Mum sadly passed away very recently. Very organised she had a will etc in place.

her house (>250k) and a bond maturing 2014 is going to me and I'm executor of will. Solicitor is putting it to probate next week and expecting a 2 month completion of probate.

Question I have is inheritance tax effective on date of death or final probate? (With upcoming budget, threshold maybe reduced so concerned I'll get hit with a higher tax bill.)

Also If I have the house valued at x and end price is higher than x assume I pay the difference as CAT?

Finally bond in 2014 do u pay tax on current value as of 2012?

Any help much appreciated...


----------



## Padraigb (3 Nov 2012)

Capital Acquisitions Tax is levied on inheritances, and is calculated on the value of the estate at date of death. The threshold applicable at that applies.

Yes, you can be subject to tax if the house sells for more than the valuation at which it was transferred to you. The tax applicable is Capital Gains Tax.

The bond should be valued on the basis of its encashment value at date of death.


----------



## Torpedo (3 Nov 2012)

Thanks Padraig, was nervous the upcoming budget was going to affect it.

cheers


----------



## morei (16 Nov 2012)

So if the bond is worth less on its final date than on the date of death, do you still end up paying the tax on the higher value even if you don't actually get it??
Did lots of people get burned in 2008 when everything went down?


----------



## Vanilla (17 Nov 2012)

Padraigb said:


> Capital Acquisitions Tax is levied on inheritances, and is calculated on the value of the estate at date of death. The threshold applicable at that applies.


 
This is not quite right. The threshold and rate of tax IS based on the date of death but the valuation used is that at the valuation date which can be a different date. It could be the date of death, or the date of the grant or the date the beneficiary becomes beneficially entitled. It depends on the circumstances.


----------



## Joe_90 (17 Nov 2012)

In fairness to the OP would the valuation date be the date of death in the case of these specific bequests?


----------



## Vanilla (19 Nov 2012)

Joe_90 said:


> In fairness to the OP would the valuation date be the date of death in the case of these specific bequests?


 
No, actually in many/most cases it will be the date of the grant, but there can be an element of cherrypicking the most favourable date.


----------



## Joe_90 (19 Nov 2012)

So if the OP delays getting the grant of probate then they can delay having to pay Capital Acquisitions Tax?

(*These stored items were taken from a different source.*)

(** * TeslaSentry: a shallow embedding of [sentry_stack.py]

    The development follows the source file top-down: the Python builtins
    the program relies on ([str.find], [int], [str], true division and the
    [repr] of a float, [re.match], [datetime], [pathlib.PurePosixPath],
    [sorted], an insertion-ordered [dict]), then [SentryEvent],
    [event_groups], [compose_stack_cmd] and [main]. The proofs come after
    all definitions.

    Conventions of the model:
    - a string is a sequence of 8-bit characters (code points 0..255),
      ordered by code point as Python orders [str]; among these the
      decimal digits of the pattern class for digits and of [int] are [0]
      to [9]. Names with characters beyond code point 255 are outside the
      model, among them the decimal digits of other scripts, which the
      pattern and [int] accept as well; a statement that would fail for
      such names says that its names are ASCII;
    - a Python [int] is a [Z];
    - a call returns a value or raises: [result] is the error monad;
    - a float is an exact binary64 value, true division rounds once to
      nearest-even and [repr] prints the shortest digits that read back;
    - a directory is the list of its entry names; the file system and the
      external program are parameters of [main]. *)

From Stdlib Require Import ZArith List String Ascii Bool Lia.
From Stdlib Require Import Sorting.Sorted Sorting.Permutation.
Import ListNotations.

Local Open Scope string_scope.
Local Open Scope list_scope.
Local Open Scope Z_scope.

#[local] Arguments Ascii.eqb : simpl never.

(* ================================================================== *)
(** * Exceptions *)

(** The exceptions the modelled code can raise. *)
Inductive exn : Type :=
| IndexError
| ValueError
| TypeError
| ZeroDivisionError
| OverflowError
| OSError.
(** ** The text of a run *)

(** [readIdentifier] and [readNumber], entered on a character of the run:
    the text is not empty, all of its bytes are of the run, and the
    character after it is not. *)
Lemma readRun_text (cond : ascii -> bool) (l : Lexer) (lit : string) (l' : Lexer) :
  wf l -> cond (ch l) = true ->
  (let* position0 := gets position in
   let* _ := (fun l => while (loop_fuel l) (fun l => cond (ch l)) readChar l) in
   let* l := gets id in
   lift (slice (input l) position0 (position l))) l = Ok (lit, l') ->
  lit <> "" /\ all_bytes cond lit = true /\ cond (ch l') = false /\
  position l < position l' /\
  slice (input l) (position l) (position l') = Ok lit.
Proof.
  intros Hwf Hc H.
  destruct (readRun_advances cond _ _ _ H) as (Hc' & Hsl & n & Hn & Hn1).
  specialize (Hn1 Hc).
  destruct (readChars_wf _ _ _ Hwf Hn) as (_ & Hi & Hp).
  rewrite Hi in Hsl.
  unfold bind, gets, lift, id in H.
  destruct (while _ _ _ l) as [[[] l1]| |] eqn:Hw; try discriminate H.
  destruct (slice _ _ _) as [s0| |]; try discriminate H.
  injection H as _ <-.
  pose proof (while_run cond _ _ _ Hwf Hw) as Hrun.
  pose proof (slice_length _ _ _ _ Hsl) as Hlen.
  repeat split; try assumption; try lia.
  - intros ->. simpl in Hlen. lia.
  - exact (slice_all_bytes cond _ _ _ _ Hsl Hrun).
Qed.

(** ** X1: the end of the token stream *)




(** ** X2: the text of a token is a slice of the input *)

Lemma slice_one (s : string) (i : Z) :
  0 <= i < len s -> slice s i (i + 1) = Ok (String (char_at s i) "").
Proof.
  intros Hi. destruct (slice_cons s i (i + 1)) as (rest & Hr & ->); [lia..|].
  rewrite slice_empty in Hr by lia. injection Hr as <-. reflexivity.
Qed.

Lemma slice_two (s : string) (i : Z) :
  0 <= i -> i + 1 < len s ->
  slice s i (i + 2) =
    Ok (String (char_at s i) (String (char_at s (i + 1)) "")).
Proof.
  intros Hi Hlen.
  destruct (slice_cons s i (i + 2)) as (rest & Hr & ->); [lia..|].
  replace (i + 2) with (i + 1 + 1) in Hr by lia.
  rewrite slice_one in Hr by lia. injection Hr as <-. reflexivity.
Qed.

Lemma char_inside (s : string) (i : Z) :
  char_at s i <> zero -> i < len s.
Proof.
  intros H. destruct (Z.lt_ge_cases i (len s)) as [|Hge]; [assumption|].
  destruct H. apply char_at_ge. assumption.
Qed.
(** * The product catalogue API (01_api/index.js)

    A shallow embedding of the request handlers of the Express service:
    the list operation (GET /products) with its query construction and
    pagination, the write path (POST /products, PUT /products/:id) and the
    image URL helper [getImageUrl], followed by the properties they satisfy.

    Layout:
    - [JS]      the fragment of the language's built-ins the handlers use;
    - [Api]     the handlers, over any connection pool;
    - [Sql]     the meaning of the search clause;
    - [Store]   the products table behind the pool;
    - [Script]  two pools to run the handlers against;
    - [Upload]  the file filter and the file names of the uploads;
    - [Routes]  the other routes and the configuration;
    - [Trace], [Catalogue]  a recording pool, and the table with DELETE;
    - the notions the properties are stated with, and the properties,
      operation by operation. *)

From Stdlib Require Import ZArith QArith Qround Ascii String DecimalString Bool List Lia.
From stdpp Require Import base option gmap strings list.

Open Scope Z_scope.

(* ===================================================================== *)
(** ** The JavaScript fragment *)
(* ===================================================================== *)

Module JS.

(** A string is its sequence of code units, here those below 256. *)

(** WhiteSpace and LineTerminator code units: TAB, LF, VT, FF, CR, SP, NBSP. *)
Definition is_white_space (c : ascii) : bool :=
  let n := nat_of_ascii c in
  ((9 <=? n)%nat && (n <=? 13)%nat) || (n =? 32)%nat || (n =? 160)%nat.

Fixpoint trimStart (s : string) : string :=
  match s with
  | EmptyString => EmptyString
  | String c s' => if is_white_space c then trimStart s' else s
  end.

Fixpoint trimEnd (s : string) : string :=
  match s with
  | EmptyString => EmptyString
  | String c s' =>
      match trimEnd s' with
      | EmptyString => if is_white_space c then EmptyString else String c EmptyString
      | t => String c t
      end
  end.

(** [String.prototype.trim] *)
Definition trim (s : string) : string := trimEnd (trimStart s).

(** [s.startsWith(p)] *)
Fixpoint startsWith (s p : string) : bool :=
  match p with
  | EmptyString => true
  | String a p' =>
      match s with
      | String b s' => Ascii.eqb a b && startsWith s' p'
      | EmptyString => false
      end
  end.

(** *** Numbers

    A number is an IEEE double.  The model names the doubles by
    - [Int z]      the integer [z], for [|z| <= 2^53] (every such integer
                   is a double; the two zeros are not told apart);
    - [Float m e]  the double nearest to [m * 10^e];
    - [Infinity b] and [NaN].
    A literal is read by [decimal], which rounds to the nearest double and
    overflows to an infinity; arithmetic takes the doubles its operands
    denote, computes exactly and rounds once, as IEEE 754 has it. *)
Inductive number :=
  | Int (z : Z)
  | Float (m e : Z)
  | Infinity (negative : bool)
  | NaN.

Definition MAX_SAFE : Z := 2 ^ 53.

(** The double nearest to the rational [q], ties to even: the pair [(M, u)]
    stands for [M * 2^u], with [|M| <= 2^53] and [-1074 <= u] (the subnormal
    doubles share the exponent -1074).  [None] when the rounded value is
    beyond the largest double, [(2^53 - 1) * 2^971]. *)
Definition nearest (q : Q) : option (Z * Z) :=
  let n := Qnum q in
  let d := Z.pos (Qden q) in
  if n =? 0 then Some (0, 0)
  else
    let a := Z.abs n in
    let E0 := Z.log2 a - Z.log2 d in
    let E :=
      if (if 0 <=? E0 then d * 2 ^ E0 <=? a else d <=? a * 2 ^ (- E0))
      then E0 else E0 - 1 in
    let u := Z.max (E - 52) (-1074) in
    let N := if 0 <=? u then a else a * 2 ^ (- u) in
    let D := if 0 <=? u then d * 2 ^ u else d in
    let M0 := N / D in
    let R := N mod D in
    let M := if (D <? 2 * R) || ((2 * R =? D) && Z.odd M0) then M0 + 1 else M0 in
    if (971 <? u) || ((u =? 971) && (2 ^ 53 <=? M)) then None
    else Some (Z.sgn n * M, u).

(** What a number denotes. *)
Inductive double :=
  | Finite (q : Q)
  | Infinite (negative : bool)
  | NotANumber.

Definition dyadic (M u : Z) : Q :=
  if 0 <=? u then inject_Z (M * 2 ^ u) else Qmake M (Z.to_pos (2 ^ (- u))).

Definition round (q : Q) : double :=
  match nearest q with
  | Some (M, u) => Finite (dyadic M u)
  | None => Infinite (Qnum q <? 0)
  end.

(** [m * 10^e] *)
Definition scaled (m e : Z) : Q :=
  if 0 <=? e then inject_Z (m * 10 ^ e) else Qmake m (Z.to_pos (10 ^ (- e))).

Definition denote (n : number) : double :=
  match n with
  | Int z => round (inject_Z z)
  | Float m e => round (scaled m e)
  | Infinity b => Infinite b
  | NaN => NotANumber
  end.

Definition is_zero (q : Q) : bool := Qnum q =? 0.
Definition is_negative (q : Q) : bool := Qnum q <? 0.

(** The name of the integer double [z]. *)
Definition whole (z : Z) : number :=
  if Z.abs z <=? MAX_SAFE then Int z else Float z 0.

(** The name of the double [M * 2^u], in lowest terms [M' * 2^u']:
    [M' * 2^u' = (M' * 5^-u') * 10^u'] when [u'] is negative. *)
Definition named (M u : Z) : number :=
  if 0 <=? u then whole (M * 2 ^ u)
  else
    let a := Z.abs M in
    let t := Z.min (Z.log2 (Z.land a (- a))) (- u) in
    let M' := M / 2 ^ t in
    let u' := u + t in
    if u' =? 0 then whole M' else Float (M' * 5 ^ (- u')) u'.

(** The double nearest to [q]. *)
Definition of_Q (q : Q) : number :=
  match nearest q with
  | Some (M, u) => named M u
  | None => Infinity (is_negative q)
  end.

(** The double nearest to [m * 10^e]: an integer up to [2^53] by its value,
    another double by the literal, an infinity beyond the largest double.
    A value of magnitude at most [2^-1075] (half the least positive double)
    rounds to zero. *)
Definition decimal (m e : Z) : number :=
  match nearest (scaled m e) with
  | Some (M, u) =>
      let v := if 0 <=? u then M * 2 ^ u else M / 2 ^ (- u) in
      if ((0 <=? u) || (M mod 2 ^ (- u) =? 0)) && (Z.abs v <=? MAX_SAFE) then Int v
      else Float m e
  | None => Infinity (m <? 0)
  end.

(** The double nearest to the integer [z]. *)
Definition integer (z : Z) : number :=
  if Z.abs z <=? MAX_SAFE then Int z else of_Q (inject_Z z).

(** [a - b].  Two integers up to [2^53] are subtracted exactly and the
    difference rounded; so is any other pair of finite doubles. *)
Definition sub (a b : number) : option number :=
  match a, b with
  | NaN, _ | _, NaN => Some NaN
  | Int x, Int y => Some (integer (x - y))
  | _, _ =>
      match denote a, denote b with
      | Finite x, Finite y => Some (of_Q (x - y)%Q)
      | Infinite s, Finite _ => Some (Infinity s)
      | Finite _, Infinite s => Some (Infinity (negb s))
      | Infinite s, Infinite s' =>
          Some (if Bool.eqb s s' then NaN else Infinity s)
      | _, _ => Some NaN
      end
  end.

(** [a * b]: zero times an infinity is [NaN]. *)
Definition mul (a b : number) : option number :=
  match a, b with
  | NaN, _ | _, NaN => Some NaN
  | Int x, Int y => Some (integer (x * y))
  | _, _ =>
      match denote a, denote b with
      | Finite x, Finite y => Some (of_Q (x * y)%Q)
      | Infinite s, Finite x | Finite x, Infinite s =>
          Some (if is_zero x then NaN else Infinity (xorb s (is_negative x)))
      | Infinite s, Infinite s' => Some (Infinity (xorb s s'))
      | _, _ => Some NaN
      end
  end.

(** [Math.ceil] of a finite double: an integer, hence a double. *)
Definition ceiling (q : Q) : number := whole (Qceiling q).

Are they not beneficially entitled on death in the case of a specific bequest?

[broken link removed]


----------



## Vanilla (19 Nov 2012)

Didn't you just answer your own question with that link? It depends on the asset but also on the circumstances.

For eg, Joe inherits some land. He is not entitled to go into possession in law until the grant is extracted and the property transmitted to him. Here the grant will be the valuation date. However IF Joe HAD gone into possession of the land and started farming it immediately after the death of the donor,  Revenue might say he immediately became beneficially entitled in possession and therefore would argue the date of death was the valuation date. But there might be a massive Revenue audit which went on beyond the date of the grant or a court case which delayed transmission and Joe might not have gone into possession until a year after the grant. In that case he might argue the valuation date was the later date. Obviously Revenue might or might not agree. 

In practice, as long as someone isn't obviously delaying without good cause, Revenue accept either the d.o.d. or the d.o.g. as the valuation date.


----------



## bonny (21 Dec 2012)

I am in a similar situation. Dad died last July and the estate is still under probate. I can confirm thresholds and tax rate are applied to the date of death. Valuation dates can be post budget and not affect the rate of CAT applied.
Bonny


----------